C’est, je crois, de ces allusions avidement saisies par la multitude, qu’il s’agit dans le Dialogue des orateurs. L’auteur, quel qu’il soit, de ce traité, regrettant l’époque où la tribune retentissait chaque jour de débats politiques, et où l’on n’épargnait ni un Scipion, ni un Sylla, ni un Pompée, ajoute : « Alors les histrions, qui connaissent bien la nature de l’envie, se servaient des oreilles du peuple pour adresser l’outrage aux premiers hommes de la république[2]… » Mais il faut remarquer que l’auteur parle ici des histrions et non des poètes. Jamais ces derniers n’attaquèrent à Rome les personnages éminens, comme le prouverait au besoin le beau morceau de la République[3], où Cicéron compare la licence de la comédie grecque à la retenue du théâtre romain. Je ne crois pas, en effet, que, pendant les six premiers siècles de Rome, personne autre que Nœvius ait eu la pensée d’insulter au théâtre Scipion, Métellus, Sylla ou Pompée, si ce n’est par voie d’allusion[4].

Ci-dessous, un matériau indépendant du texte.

(* ===== verification/_CoqProject ===== *)
-Q . S2P
Prelude.v
Digest.v
SegmentAllocator.v
IntruQueue.v
Broadcast.v
Reduce.v
Serialization.v
SerializationBounds.v
SerializationWriter.v
FutureCore.v
FutureInvariant.v
FutureUpdates.v
FutureSafety.v
FutureLeave.v
FutureSystem.v
Persona.v
PersonaScopes.v
PersonaSystem.v
CodeSegments.v
CodeSegmentsLookup.v
CodeSegmentsVerify.v
CodeSegmentsSystem.v
CodeSegmentsTokens.v
HandleQueue.v
HandleQueueSafety.v
HandleQueueBurst.v
Progress.v
FutureFrame.v
Teams.v
DistObject.v
DistObjectInvariant.v
DistObjectCalls.v
DistObjectSystem.v
DistObjectReachable.v
Neighborhood.v
DeviceHeaps.v
DeviceHeapsInvariant.v
DeviceHeapsCalls.v
DeviceHeapsAllocators.v
DeviceHeapsSystem.v
GlobalPtr.v
GlobalPtrLaws.v
DeviceAllocator.v
Completions.v
CompletionsHeap.v
CompletionsInvariant.v
CompletionsCalls.v
CompletionsRpc.v
CompletionsSystem.v
CompletionsRuns.v
Lemma attempt_ok st l sz m_size m_align padded :
  inv st l sz -> 0 < m_size <= padded -> pow2 m_align -> m_align <= 2 ^ 63 ->
  exists r, attempt st m_size m_align padded = Ok r
    /\ match r with
       | NoHole => forall b, b ∈ l -> ahole b = true -> afin b - abeg b < padded
       | NoFit => m_size <= sz /\ padded < m_size + m_align - 1
       | Fit p st' => allocated st l sz m_size m_align p st'
       end.
Proof.
  intros Hi Hm Ha Hal. unfold attempt.
  pose proof (lower_bound_spec (holes_by_size st) (padded, 0)) as Hlb.
  destruct Hi as [Hl Ht Hc Hho Hhu Hb0 Hb1].
  destruct (lower_bound _ _) as [[[ksz kb] hl]|]; simpl in Hlb.
  2:{ eexists. split; [done|]. intros b Hb Hh. pose proof (tiles_range _ _ _ _ Ht Hb).
      rewrite Hho in Hlb. apply list_elem_of_split in Hb as (l1 & r & ->).
      pose proof Ht as Ht'. apply tiles_mid in Ht' as (T1 & ? & T2).
      specialize (Hlb (afin b - abeg b, abeg b) (aloc b)). unfold pair_leb in Hlb. simpl in Hlb.
      erewrite holes_of_hole, lookup_insert_eq in Hlb; [|done..|lia|done].
      specialize (Hlb eq_refl). lia. }
  destruct Hlb as (Hk & Hge & _). rewrite Hho in Hk.
  apply holes_of_lookup in Hk as (l1 & x & r & -> & Hx & <- & Hkey).
  injection Hkey as -> ->. unfold pair_leb in Hge. simpl in Hge.
  rewrite <- (assoc_L (++)), <- app_comm_cons in Hl.
  apply tiles_mid in Ht as (T1 & Hxl & T2).
  pose proof (tiles_le _ _ _ T1). pose proof (tiles_le _ _ _ T2).
  pose proof (linked_lookup _ _ _ _ Hl) as Hlx.
  destruct (next_block st sz _ _ T2) as (y & rest & Hy & Hyb).
  pose proof Hl as Hl'. rewrite Hy in Hl', Hlx. apply linked_next in Hl'.
  unfold load. rewrite Hlx. cbn. rewrite Hl'. cbn. rewrite Hyb.
  destruct (align_in_hole (seg_base st) (abeg x) m_align) as (mb & -> & Hmb & Hmt & Hmd); [done|lia..|].
  rewrite (w64_small (mb + m_size)) by (unfold is_u64, w64_mod; lia).
  destruct (Z.leb_spec (mb + m_size) (afin x)).
  2:{ eexists. split; [done|]. simpl. lia. }
  assert (delete (afin x - abeg x, abeg x) (holes_by_size st) = holes_of (l1 ++ r)) as ->.
  { rewrite Hho. erewrite holes_of_hole by (done || lia). rewrite delete_insert_id; [done|].
    eapply holes_of_gap; [done..|lia]. }
  apply coalesced_app in Hc as [Hc1 [Hlast Hc2]]. rewrite Hx in *. rewrite andb_true_r in Hlast.
  destruct (carve_left_ok _ _ _ _ _ _ Hl T1 T2 ltac:(lia) mb) as (h1 & m & l1' & -> & L1 & T1' & C1 & Hu1 & G1);
    [done..|lia|]. cbn.
  destruct (carve_right_ok _ _ _ _ _ _ L1 T1' T2 ltac:(lia) (mb + m_size))
    as (h2 & r' & Hcr & L2 & T2' & C2 & Hu2 & G2); [done|simpl; lia|done|].
  simpl in Hcr. rewrite Hcr. cbn. eexists. split; [done|]. simpl.
  rewrite (w64_small (seg_base st + mb)) by (unfold is_u64, w64_mod; lia).
  assert (hunks_by_begin st = hunks_of (l1 ++ r)) as Hhu' by (by rewrite Hhu, hunks_of_hole).
  split; [done| |done]. exists l1', (mk_ablk m false mb (mb + m_size)), r'. simpl. split_and!; try done.
  - split; simpl.
    + rewrite <- (assoc_L (++)), <- app_comm_cons. done.
    + apply tiles_mid. simpl. split_and!; [done|lia|done].
    + apply coalesced_app. simpl. rewrite andb_false_r. split_and!; done.
    + by rewrite holes_of_hunk.
    + rewrite (hunks_of_hunk 0 mb (mb + m_size) sz); [|done..|simpl; lia|done].
      simpl. by rewrite Hu2, Hu1, Hhu'.
    + done.
    + done.
  - rewrite Hhu'. eapply hunks_of_gap; [done..|lia].
  - apply grows_app; [done|]. by apply grows_cons_hole.
Qed.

Cicéron, déjà fugitif et près de la catastrophe qui termina ses jours, transmet à Atticus la nouvelle qu’il reçoit des applaudissemens prodigués à Rome à quelques passages énergiques du Térée d’Accius, et se plaint avec amertume de ce que le peuple romain n’emploie ses mains que pour applaudir, et non plus pour défendre sa liberté[5]. Dans le discours pour Sextius, ce grand homme, qui oubliait trop rarement ce qui intéressait sa vanité, raconte avec beaucoup de complaisance les acclamations, les applaudissemens, les larmes même, que le grand tragédien Ésopus, son ami, excita sur son exil dans une pièce[6] que l’on croit avoir été le Telamon exul.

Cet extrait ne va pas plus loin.